1 files changed, 89 insertions, 45 deletions

diff --git a/time2posix.3 b/time2posix.3
index 4a6969ede2a3..adbff83aa808 100644
--- a/time2posix.3
+++ b/time2posix.3
@@ -25,8 +25,9 @@ time2posix, posix2time \- convert seconds since the Epoch
 ..
 IEEE Standard 1003.1
 (POSIX)
-requires the time_t value 536457599 to stand for 1986-12-31 23:59:59 UTC.
-This effectively implies that POSIX time_t values cannot include leap
+says that
+.B time_t
+values cannot count leap
 seconds and,
 therefore,
 that the system time must be adjusted as each leap occurs.
@@ -35,18 +36,22 @@ If the time package is configured with leap-second support
 enabled,
 however,
 no such adjustment is needed and
-time_t values continue to increase over leap events
+.B time_t
+values continue to increase over leap events
 (as a true
 .q "seconds since...\&"
 value).
 This means that these values will differ from those required by POSIX
 by the net number of leap seconds inserted since the Epoch.
 .PP
-Typically this is not a problem as the type time_t is intended
-to be
+For many C programs this is not a problem as the C standard says that
+.B time_t
+is
 (mostly)
-opaque \*(en time_t values should only be obtained-from and
-passed-to functions such as
+opaque \*(en
+.B time_t
+values should be obtained from and
+passed to functions such as
 .BR time(2) ,
 .BR localtime(3) ,
 .BR mktime(3) ,
@@ -54,11 +59,14 @@ and
 .BR difftime(3) .
 However,
 POSIX gives an arithmetic
-expression for directly computing a time_t value from a given date/time,
+expression for computing a
+.B time_t
+value directly from a given Universal date and time,
 and the same relationship is assumed by some
-(usually older)
 applications.
-Any programs creating/dissecting time_t values
+Any programs creating/dissecting
+.B time_t
+values
 using such a relationship will typically not handle intervals
 over leap seconds correctly.
 .PP
@@ -66,30 +74,31 @@ The
 .B time2posix
 and
 .B posix2time
-functions are provided to address this time_t mismatch by converting
-between local time_t values and their POSIX equivalents.

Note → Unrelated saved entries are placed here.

(** Five bytes shown on a strip of one LED. *)
Lemma show_truncates_oversized_input_witness :
  let data := [xff; x00; x80; x12; x34]%byte in
  let kept := [xff; x00; x80]%byte in
  nif_rmt_neopixel_show [TBinary data] all_ok_show one_led_world
  = nif_rmt_neopixel_show [TBinary kept] all_ok_show one_led_world /\
  exists w',
    nif_rmt_neopixel_show [TBinary data] all_ok_show one_led_world
    = Ret OK_ATOM w' /\
    new_events one_led_world w'
    = [EvRmtWriteItems RMT_CHANNEL (spec_encode kept) 24 false ESP_OK;
       EvRmtWaitTxDone RMT_CHANNEL 100 ESP_OK].
Proof.
  intros data kept.
  destruct (show_truncates_oversized_input one_led_world _ _ _ _ _ _ _
              data all_ok_show one_led_world_live)
    as (Heq & _ & Hok); [vm_compute; reflexivity|].
  split; [exact Heq|].
  destruct (Hok eq_refl eq_refl) as (w' & Hrun & _ & Hev & _).
  exists w'. split; [exact Hrun|exact Hev].
Defined.

(** C3. In a world with a live session for [N] LEDs, [show] of fewer
    than [3 * N] bytes ends in a world (whether it returns or the driver
    makes it abort) where the session record still holds pin [P] and LED
    count [N], pixel-buffer positions below [length data] hold the data and
    those at or above keep their previous value, pulse-buffer entries below
    [8 * length data] hold the encoding of the data and those at or above
    keep their previous value, and every other block of the heap is
    untouched. *)
Theorem show_short_input_carries_over
    (w : world) (p px it : ptr) (P N : Z) (buf : list byte)
    (pulses : list rmt_item32_t) (data : list byte) (o : show_oracle) :
  live_session w p px it P N buf pulses ->
  Z.of_nat (length data) < 3 * N ->
  exists w' buf' pulses',
    world_of (nif_rmt_neopixel_show [TBinary data] o w) = Some w' /\
    live_session w' p px it P N buf' pulses' /\
    (forall k : nat, (k < length data)%nat -> buf' !! k = data !! k) /\
    (forall k : nat, (length data <= k)%nat -> buf' !! k = buf !! k) /\
    (forall k : nat, (k < 8 * length data)%nat ->
                     pulses' !! k = spec_encode data !! k) /\
    (forall k : nat, (8 * length data <= k)%nat -> pulses' !! k = pulses !! k) /\
    (forall q : ptr, q <> px -> q <> it -> heap w' !! q = heap w !! q).
Proof.
  intros Hlive Hshort.
  pose proof (live_pixels_len _ _ _ _ _ _ _ _ Hlive) as Hlb.
  assert (exists w', world_of (nif_rmt_neopixel_show [TBinary data] o w) = Some w')
    as [w' Hw].
  { rewrite (show_live _ _ _ _ _ _ _ _ data o Hlive). cbv zeta.
    destruct (rmt_write_items_res o); [destruct (rmt_wait_tx_done_res o)|];
      eexists; reflexivity. }
  destruct (show_live_preserved _ _ _ _ _ _ _ _ data o w' Hlive Hw)
    as (Hlive' & _ & Hframe).
  cbv zeta in Hlive'.
  replace (Nat.min (length data) (length buf)) with (length data) in Hlive' by lia.
  rewrite firstn_all in Hlive'.
  pose proof (spec_encode_length data) as Hsl.
  exists w', (data ++ drop (length data) buf),
    (spec_encode data ++ drop (8 * length data) pulses).
  split; [exact Hw|]. split; [exact Hlive'|].
  split; [|split; [|split; [|split]]].
  - intros k Hk. apply lookup_app_l. exact Hk.
  - intros k Hk. rewrite lookup_app_r by exact Hk. rewrite lookup_drop.
    f_equal. lia.
  - intros k Hk. apply lookup_app_l. lia.
  - intros k Hk. rewrite lookup_app_r by lia. rewrite Hsl, lookup_drop.
    f_equal. lia.
  - exact Hframe.
Qed.

(** Three bytes shown on a strip of two LEDs: the second LED's three
    bytes and 24 descriptors are as they were. *)
Lemma show_short_input_carries_over_witness :
  exists w' buf' pulses',
    world_of (nif_rmt_neopixel_show [TBinary [x01; x02; x03]%byte]
                all_ok_show two_led_world) = Some w' /\
    live_session w' 1%positive 2%positive 3%positive 5 2 buf' pulses' /\
    (forall k : nat, (3 <= k)%nat -> buf' !! k = replicate 6 x00%byte !! k) /\
    (forall k : nat, (24 <= k)%nat -> pulses' !! k = replicate 48 zero_item !! k).
Proof.
  destruct (show_short_input_carries_over two_led_world _ _ _ _ _ _ _
              [x01; x02; x03]%byte all_ok_show two_led_world_live)
    as (w' & buf' & pulses' & Hw & Hl & _ & Hb & _ & Hp & _);
    [vm_compute; reflexivity|].
  exists w', buf', pulses'.
  split; [exact Hw|]. split; [exact Hl|]. split; [exact Hb|exact Hp].
Defined.

(** C4, amended. When no session is live, [show] of any binary returns
    [ERROR_ATOM] and leaves the world as it was (no buffer written, no event,
    hence no driver call). No session is live in the initial world, after
    an [init] that returned [MEMORY_ERROR_ATOM], and after any run of calls
    in which no [init] returned [OK_ATOM]. An [init] that fails on its
    arguments is another matter: with a wrong argument count it returns
    [BADARITY], with an argument that is not an integer [BADARG], and in
    both cases (and only then does it return one of the two) the world is
    left exactly as it was; a session that was live stays live, with its
    buffers, and a [show] after it returns [OK_ATOM] when the driver
    answers [ESP_OK], not [ERROR_ATOM]. *)
Theorem show_without_a_session_fails_without_effect :
  g_state initial_world = None /\
  (forall (w : world) (data : list byte) (o : show_oracle),
      g_state w = None ->
      nif_rmt_neopixel_show [TBinary data] o w = Ret ERROR_ATOM w) /\
  (forall (w : world) (argv : list term) (o : init_oracle) (w' : world),
      nif_rmt_neopixel_init argv o w = Ret MEMORY_ERROR_ATOM w' ->
      g_state w' = None) /\
  (forall (cs : list call) (rs : list term) (w : world),
      run cs initial_world = Ret rs w ->
      (forall i argv o, cs !! i = Some (CallInit argv o) ->
                        rs !! i <> Some OK_ATOM) ->
      g_state w = None) /\
  (forall (w : world) (argv : list term) (o : init_oracle),
      length argv <> 2%nat ->
      nif_rmt_neopixel_init argv o w = Ret BADARITY w) /\
  (forall (w : world) (a b : term) (o : init_oracle),
      term_is_integer a = false \/ term_is_integer b = false ->
      nif_rmt_neopixel_init [a; b] o w = Ret BADARG w) /\
  (forall (w : world) (argv : list term) (o : init_oracle) (r : term)
          (w' : world),
      nif_rmt_neopixel_init argv o w = Ret r w' ->
      r = BADARITY \/ r = BADARG ->
      w' = w) /\
  (forall (w : world) (p px it : ptr) (P N : Z) (buf : list byte)
          (pulses : list rmt_item32_t) (argv : list term) (o : init_oracle)
          (r : term) (w' : world) (data : list byte) (o' : show_oracle),
      live_session w p px it P N buf pulses ->
      nif_rmt_neopixel_init argv o w = Ret r w' ->
      r = BADARITY \/ r = BADARG ->
      rmt_write_items_res o' = ESP_OK ->
      rmt_wait_tx_done_res o' = ESP_OK ->
      live_session w' p px it P N buf pulses /\
      exists w'' : world,
        nif_rmt_neopixel_show [TBinary data] o' w' = Ret OK_ATOM w'' /\
        nif_rmt_neopixel_show [TBinary data] o' w' <> Ret ERROR_ATOM w' /\
        submitted_by (new_events w' w'')
        = [(spec_encode (take (Nat.min (length data) (length buf)) data),
            Z.of_nat (Nat.min (length data) (length buf)) * 8)]).
Proof.
  assert (forall (w : world) (argv : list term) (o : init_oracle) (r : term)
                 (w' : world),
             nif_rmt_neopixel_init argv o w = Ret r w' ->
             r = BADARITY \/ r = BADARG -> w' = w) as Hsame.
  { intros w argv o r w' Hrun Hr.
    destruct (init_not_ok argv o w w' r Hrun) as [->|[-> _]];
      [destruct Hr as [-> | ->]; discriminate|reflexivity|].
    destruct Hr; discriminate. }
  split; [reflexivity|]. split; [|split; [|split; [|split; [|split; [|split]]]]].
  - intros w data o. apply show_no_session.
  - intros w argv o w' Hrun.
    destruct (init_not_ok argv o w w' _ Hrun) as [->|[_ Hn]];
      [discriminate| |exact Hn].
    destruct (init_argv_cases argv) as [Hlen|[(a & b & -> & Hty)|(pin & n & ->)]].
    + rewrite init_arity in Hrun by exact Hlen. discriminate.
    + rewrite init_badarg in Hrun by exact Hty. discriminate.
    + destruct (init_defined pin n o w w) as [w0 Hfree]; [rewrite Hrun; reflexivity|].
      pose proof (init_outcomes pin n o w w0 Hfree) as Hout. cbv zeta in Hout.
      rewrite Hrun in Hout.
      destruct Hout as [H|[H|[(b & H)|[(b & _ & H)|(Hn & Hr' & c & e & [H|[H|H]])]]]];
        try discriminate; injection H as ->; reflexivity.
  - intros cs rs w. apply run_without_ok_init. reflexivity.
  - intros w argv o. apply init_arity.
  - intros w a b o. apply init_badarg.
  - exact Hsame.
  - intros w p px it P N buf pulses argv o r w' data o' Hlive Hrun Hr O1 O2.
    rewrite (Hsame w argv o r w' Hrun Hr). split; [exact Hlive|].
    pose proof (show_live w p px it P N buf pulses data o' Hlive) as E.
    cbv zeta in E. rewrite O1, O2 in E.
    eexists. split; [exact E|]. split.
    + rewrite E. discriminate.
    + unfold new_events. cbn [trace]. rewrite drop_app_length. reflexivity.
Qed.

(** In the initial world, after an out-of-memory [init], after a run
    without a successful [init]; and a one-LED session that outlives an
    [init] with one argument. *)
Lemma show_without_a_session_fails_without_effect_witness :
  nif_rmt_neopixel_show [TBinary [x01%byte]] all_ok_show initial_world
  = Ret ERROR_ATOM initial_world /\
  g_state (world_after (nif_rmt_neopixel_init [TInteger 5; TInteger 1]
                          no_items_init one_led_world)) = None /\
  g_state (world_after (run [CallShow [TBinary []] all_ok_show;
                             CallInit [TInteger 5] all_ok_init;
                             CallInit [TInteger 5; TInteger 1] no_items_init]
                            initial_world)) = None /\
  nif_rmt_neopixel_init [TInteger 5] all_ok_init one_led_world
  = Ret BADARITY one_led_world /\
  nif_rmt_neopixel_init [TInteger 5; TOther] all_ok_init one_led_world
  = Ret BADARG one_led_world /\
  live_session one_led_world 1%positive 2%positive 3%positive 5 1
    (replicate 3 x00%byte) (replicate 24 zero_item) /\
  exists w'' : world,
    nif_rmt_neopixel_show [TBinary [xff%byte]] all_ok_show one_led_world
    = Ret OK_ATOM w''.
Proof.
  destruct show_without_a_session_fails_without_effect
    as (_ & H2 & H3 & H4 & H5 & H6 & _ & H8).
  split; [apply H2; reflexivity|]. split; [|split; [|split; [|split]]].
  - apply (H3 one_led_world [TInteger 5; TInteger 1] no_items_init).
    vm_compute. reflexivity.
  - apply (H4 [CallShow [TBinary []] all_ok_show;
               CallInit [TInteger 5] all_ok_init;
               CallInit [TInteger 5; TInteger 1] no_items_init]
              [ERROR_ATOM; BADARITY; MEMORY_ERROR_ATOM]).
    + vm_compute. reflexivity.
    + intros [|[|[|i]]] argv o Hi; try discriminate.
  - apply H5. cbn. lia.
  - apply H6. right. reflexivity.
  - destruct (H8 one_led_world _ _ _ _ _ _ _ [TInteger 5] all_ok_init BADARITY
                 one_led_world [xff%byte] all_ok_show one_led_world_live)
      as (Hl & w'' & Hrun & _ & _);
      [vm_compute; reflexivity|left; reflexivity|reflexivity|reflexivity|].
    split; [exact Hl|]. exists w''. exact Hrun.
Defined.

+functions address this mismatch by converting
+between local
+.B time_t
+values and their POSIX equivalents.
 This is done by accounting for the number of time-base changes that
 would have taken place on a POSIX system as leap seconds were inserted
 or deleted.
-These converted values can then be used in lieu of correcting the older
-applications,
-or when communicating with POSIX-compliant systems.
+These converted values can then be used
+when communicating with POSIX-compliant systems.
 .PP
 The
 .B time2posix
-function
-is single-valued.
-That is,
-every local time_t
-corresponds to a single POSIX time_t.
+function converts a
+.B time_t
+value to its POSIX counterpart, if one exists.
 The
 .B posix2time
-function
+function does the reverse but
 is less well-behaved:
 for a positive leap second hit the result is not unique,
 and for a negative leap second hit the corresponding
-POSIX time_t doesn't exist so an adjacent value is returned.
-Both of these are good indicators of the inferiority of the
+POSIX
+.B time_t
+doesn't exist so an adjacent value is returned.
+Both of these are indicate problems with the
 POSIX representation.
 .PP
 The following table summarizes the relationship between a time
@@ -97,35 +106,70 @@ T and its conversion to,
 and back from,
 the POSIX representation over the leap second inserted at the end of June,
 1993.
+In this table, X=time2posix(T), Y=posix2time(X), A=741484816, and B=A\-17
+because 17 positive leap seconds preceded this leap second.
+.PP
+.in +2
 .nf
-.ta \w'93/06/30\0'u +\w'23:59:59\0'u +\w'A+0\0'u +\w'X=time2posix(T)\0'u
-DATE	TIME	T	X=time2posix(T)	posix2time(X)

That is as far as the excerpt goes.